EXCERPTED DATA
--------------------------------------------------
(** The new context [c] in entry [slot], with the handler or the thread [z]. *)
Lemma prepared_new irq a fd u c slot z u' : uart_inv irq u -> unowned us_fd fd (u_slots u) -> slot_tab (u_slots u) !! slot = Some None ->
  us_fd c = fd -> us_original c = dev_config (u_dev u fd) -> us_started c = false ->
  slots_ok us_fd z -> (forall q, deref q z = deref q (snd (ctx_alloc c (u_slots u)))) ->
  (forall i q, slot_thread z !! i = Some (Some (q, true)) -> slot_thread (u_slots u) !! i = Some (Some (q, true))) ->
  (irq = true -> slot_thread z = slot_thread (u_slots u)) -> u_slots u' = z ->
  (forall d, dev_callback (u_dev u' d) = dev_callback (u_dev u d) \/ irq = true /\ d = fd /\ dev_callback (u_dev u' d) = Some (length (slot_heap (u_slots u)))) ->
  prepared irq a fd u CSP_ERR_NONE (Some fd) u'.
Proof.
  intros Hu Hun Hslot Ef Eo Es Hz Hd Ht Hint <- Hcb. set (p := length (slot_heap (u_slots u))) in *.
  assert (Hp : deref p (u_slots u') = Some c) by (rewrite Hd, deref_alloc; by case_decide).
  assert (Hold : forall q x, deref q (u_slots u) = Some x -> deref q (u_slots u') = Some x).
  { intros q x Hq. rewrite Hd, deref_alloc. case_decide as E; [|done]. apply deref_lt in Hq. unfold p in E. lia. }
  split; [constructor; [done| | | |]|split; [|split; [done|]; split; [done|]; split; [done|]]].
  - intros d q Hq. destruct (Hcb d) as [E|(_ & -> & E)]; rewrite E in Hq; [|injection Hq as <-; by exists c].
    destruct (ui_callback _ u Hu d q Hq) as (x & Hx & Ex). exists x. auto.
  - intros i q Hi. destruct (ui_running _ u Hu i q (Ht i q Hi)) as (x & Hx & Ex). exists x. auto.
  - intros Ei d. destruct (Hcb d) as [E|(E & _)]; [rewrite E; by apply (ui_polling _ u Hu)|congruence].
  - intros Ei i t. rewrite (Hint Ei). by apply (ui_interrupt _ u Hu).
  - intros q x Hq. exists x. auto.
  - exists p, c. split; [by split|done].
Qed.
--------------------------------------------------
TASK STATEMENT
Retrieve each line of the data in which the word "done" can be found.

OUTPUT
  { intros q x Hq. rewrite Hd, deref_alloc. case_decide as E; [|done]. apply deref_lt in Hq. unfold p in E. lia. }
  split; [constructor; [done| | | |]|split; [|split; [done|]; split; [done|]; split; [done|]]].
  - exists p, c. split; [by split|done].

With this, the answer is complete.